Your objective » Repeat the lines from the line with "trie of the" to the line with "Definition AS_PRIVATE : Z := -2." in the listing below, keeping both end lines and adding nothing.

Record set »
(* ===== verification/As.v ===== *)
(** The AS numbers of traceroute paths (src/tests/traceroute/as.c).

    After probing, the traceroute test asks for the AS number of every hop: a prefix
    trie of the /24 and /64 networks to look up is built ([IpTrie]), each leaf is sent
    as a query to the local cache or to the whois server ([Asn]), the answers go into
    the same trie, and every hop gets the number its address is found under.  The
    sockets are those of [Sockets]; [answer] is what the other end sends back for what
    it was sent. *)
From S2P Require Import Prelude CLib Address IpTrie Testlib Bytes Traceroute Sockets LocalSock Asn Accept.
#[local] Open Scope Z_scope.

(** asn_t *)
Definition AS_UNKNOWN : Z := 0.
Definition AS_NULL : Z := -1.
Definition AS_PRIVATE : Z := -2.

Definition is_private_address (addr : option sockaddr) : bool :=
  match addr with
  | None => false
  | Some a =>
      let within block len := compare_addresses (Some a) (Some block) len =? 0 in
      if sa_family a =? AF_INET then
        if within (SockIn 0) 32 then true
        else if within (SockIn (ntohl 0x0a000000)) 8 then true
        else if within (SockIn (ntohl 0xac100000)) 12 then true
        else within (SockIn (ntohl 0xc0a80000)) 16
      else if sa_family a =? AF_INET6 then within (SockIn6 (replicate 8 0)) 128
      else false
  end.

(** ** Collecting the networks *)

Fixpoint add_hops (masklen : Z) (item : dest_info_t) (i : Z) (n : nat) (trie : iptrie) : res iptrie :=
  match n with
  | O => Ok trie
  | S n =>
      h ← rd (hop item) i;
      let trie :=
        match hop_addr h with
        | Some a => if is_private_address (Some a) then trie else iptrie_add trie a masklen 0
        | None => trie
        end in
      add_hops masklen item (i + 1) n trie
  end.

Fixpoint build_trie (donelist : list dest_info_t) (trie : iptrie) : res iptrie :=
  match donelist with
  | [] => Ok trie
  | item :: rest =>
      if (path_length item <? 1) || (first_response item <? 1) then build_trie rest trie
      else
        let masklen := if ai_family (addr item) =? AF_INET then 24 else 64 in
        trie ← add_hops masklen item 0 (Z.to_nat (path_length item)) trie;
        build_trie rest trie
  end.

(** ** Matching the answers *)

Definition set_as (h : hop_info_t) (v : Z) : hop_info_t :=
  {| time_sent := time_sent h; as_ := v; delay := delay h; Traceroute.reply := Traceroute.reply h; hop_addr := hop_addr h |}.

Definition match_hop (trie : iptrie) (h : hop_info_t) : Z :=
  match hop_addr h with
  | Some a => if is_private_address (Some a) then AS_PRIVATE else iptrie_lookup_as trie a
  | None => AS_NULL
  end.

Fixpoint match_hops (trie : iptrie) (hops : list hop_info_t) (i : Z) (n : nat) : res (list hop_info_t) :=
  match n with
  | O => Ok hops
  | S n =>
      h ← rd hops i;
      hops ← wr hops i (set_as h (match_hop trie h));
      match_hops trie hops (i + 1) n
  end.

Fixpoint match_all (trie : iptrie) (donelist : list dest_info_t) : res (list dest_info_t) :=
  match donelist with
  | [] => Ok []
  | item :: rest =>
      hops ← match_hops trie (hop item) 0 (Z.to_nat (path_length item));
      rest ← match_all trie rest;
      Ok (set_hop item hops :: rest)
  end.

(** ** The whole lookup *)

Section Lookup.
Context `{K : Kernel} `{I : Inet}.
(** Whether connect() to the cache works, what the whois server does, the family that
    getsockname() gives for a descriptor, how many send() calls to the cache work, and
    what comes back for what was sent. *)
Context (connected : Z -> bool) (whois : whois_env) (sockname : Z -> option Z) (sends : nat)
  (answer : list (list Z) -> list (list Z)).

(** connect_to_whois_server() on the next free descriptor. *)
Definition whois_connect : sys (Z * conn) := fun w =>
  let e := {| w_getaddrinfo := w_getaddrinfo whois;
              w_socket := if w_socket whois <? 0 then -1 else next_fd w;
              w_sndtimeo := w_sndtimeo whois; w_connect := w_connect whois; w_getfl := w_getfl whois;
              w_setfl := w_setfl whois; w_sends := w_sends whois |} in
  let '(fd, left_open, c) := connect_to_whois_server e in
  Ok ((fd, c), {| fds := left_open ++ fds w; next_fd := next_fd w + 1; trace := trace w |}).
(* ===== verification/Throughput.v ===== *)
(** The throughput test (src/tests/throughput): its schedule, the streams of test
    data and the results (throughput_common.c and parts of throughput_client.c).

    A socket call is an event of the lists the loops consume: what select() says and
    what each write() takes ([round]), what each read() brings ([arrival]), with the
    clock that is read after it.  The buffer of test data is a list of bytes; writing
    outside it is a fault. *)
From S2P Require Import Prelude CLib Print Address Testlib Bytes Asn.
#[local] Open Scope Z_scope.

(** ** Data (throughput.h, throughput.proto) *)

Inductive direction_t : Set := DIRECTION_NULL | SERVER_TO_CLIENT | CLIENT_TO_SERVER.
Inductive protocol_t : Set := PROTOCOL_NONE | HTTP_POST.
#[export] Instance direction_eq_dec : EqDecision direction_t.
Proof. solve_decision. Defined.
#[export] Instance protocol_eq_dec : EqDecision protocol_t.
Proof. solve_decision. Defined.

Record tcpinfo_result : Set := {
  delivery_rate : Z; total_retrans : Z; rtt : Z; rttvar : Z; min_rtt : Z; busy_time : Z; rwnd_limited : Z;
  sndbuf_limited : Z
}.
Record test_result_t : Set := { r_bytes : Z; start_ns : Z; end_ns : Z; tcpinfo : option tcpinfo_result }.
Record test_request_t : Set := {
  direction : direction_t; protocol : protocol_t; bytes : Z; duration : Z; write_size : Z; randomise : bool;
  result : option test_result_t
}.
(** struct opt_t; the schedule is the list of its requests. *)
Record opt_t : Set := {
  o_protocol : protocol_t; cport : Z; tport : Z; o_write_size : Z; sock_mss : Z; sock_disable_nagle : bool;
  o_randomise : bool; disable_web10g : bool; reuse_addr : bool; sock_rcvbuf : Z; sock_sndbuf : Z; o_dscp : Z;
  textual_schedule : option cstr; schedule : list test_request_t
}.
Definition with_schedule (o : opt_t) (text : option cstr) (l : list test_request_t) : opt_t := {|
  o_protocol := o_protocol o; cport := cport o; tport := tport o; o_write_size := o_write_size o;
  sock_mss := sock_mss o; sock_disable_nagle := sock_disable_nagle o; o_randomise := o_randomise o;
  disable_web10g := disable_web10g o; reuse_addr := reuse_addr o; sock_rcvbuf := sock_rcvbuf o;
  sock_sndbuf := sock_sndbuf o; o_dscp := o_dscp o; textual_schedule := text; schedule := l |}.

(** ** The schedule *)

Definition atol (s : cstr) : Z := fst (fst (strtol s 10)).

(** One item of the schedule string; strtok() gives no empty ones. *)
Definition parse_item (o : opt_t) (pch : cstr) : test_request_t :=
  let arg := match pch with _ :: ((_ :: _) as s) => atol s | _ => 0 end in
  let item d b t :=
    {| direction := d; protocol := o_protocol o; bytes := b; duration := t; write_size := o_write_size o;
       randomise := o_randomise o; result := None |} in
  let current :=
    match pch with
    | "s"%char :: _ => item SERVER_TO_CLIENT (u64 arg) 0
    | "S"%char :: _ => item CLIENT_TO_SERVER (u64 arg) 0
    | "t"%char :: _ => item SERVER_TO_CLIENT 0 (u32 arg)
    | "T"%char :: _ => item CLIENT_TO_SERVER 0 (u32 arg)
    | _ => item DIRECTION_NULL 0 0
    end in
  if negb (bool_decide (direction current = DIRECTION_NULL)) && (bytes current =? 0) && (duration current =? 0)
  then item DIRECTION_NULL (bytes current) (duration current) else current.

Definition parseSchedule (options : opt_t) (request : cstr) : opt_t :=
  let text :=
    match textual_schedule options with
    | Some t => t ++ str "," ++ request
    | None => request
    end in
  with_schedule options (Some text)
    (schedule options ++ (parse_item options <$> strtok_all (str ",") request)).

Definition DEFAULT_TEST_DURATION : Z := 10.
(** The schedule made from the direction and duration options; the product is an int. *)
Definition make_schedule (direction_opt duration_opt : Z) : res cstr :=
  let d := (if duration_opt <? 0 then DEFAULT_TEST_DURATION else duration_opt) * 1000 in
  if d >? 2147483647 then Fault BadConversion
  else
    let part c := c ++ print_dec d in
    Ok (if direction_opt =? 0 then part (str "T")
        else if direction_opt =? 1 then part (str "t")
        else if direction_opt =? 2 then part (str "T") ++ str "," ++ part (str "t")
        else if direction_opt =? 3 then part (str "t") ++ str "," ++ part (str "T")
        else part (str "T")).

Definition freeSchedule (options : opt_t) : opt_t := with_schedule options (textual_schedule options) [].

Your response »
    trie of the /24 and /64 networks to look up is built ([IpTrie]), each leaf is sent
    as a query to the local cache or to the whois server ([Asn]), the answers go into
    the same trie, and every hop gets the number its address is found under.  The
    sockets are those of [Sockets]; [answer] is what the other end sends back for what
    it was sent. *)
From S2P Require Import Prelude CLib Address IpTrie Testlib Bytes Traceroute Sockets LocalSock Asn Accept.
#[local] Open Scope Z_scope.

(** asn_t *)
Definition AS_UNKNOWN : Z := 0.
Definition AS_NULL : Z := -1.
Definition AS_PRIVATE : Z := -2.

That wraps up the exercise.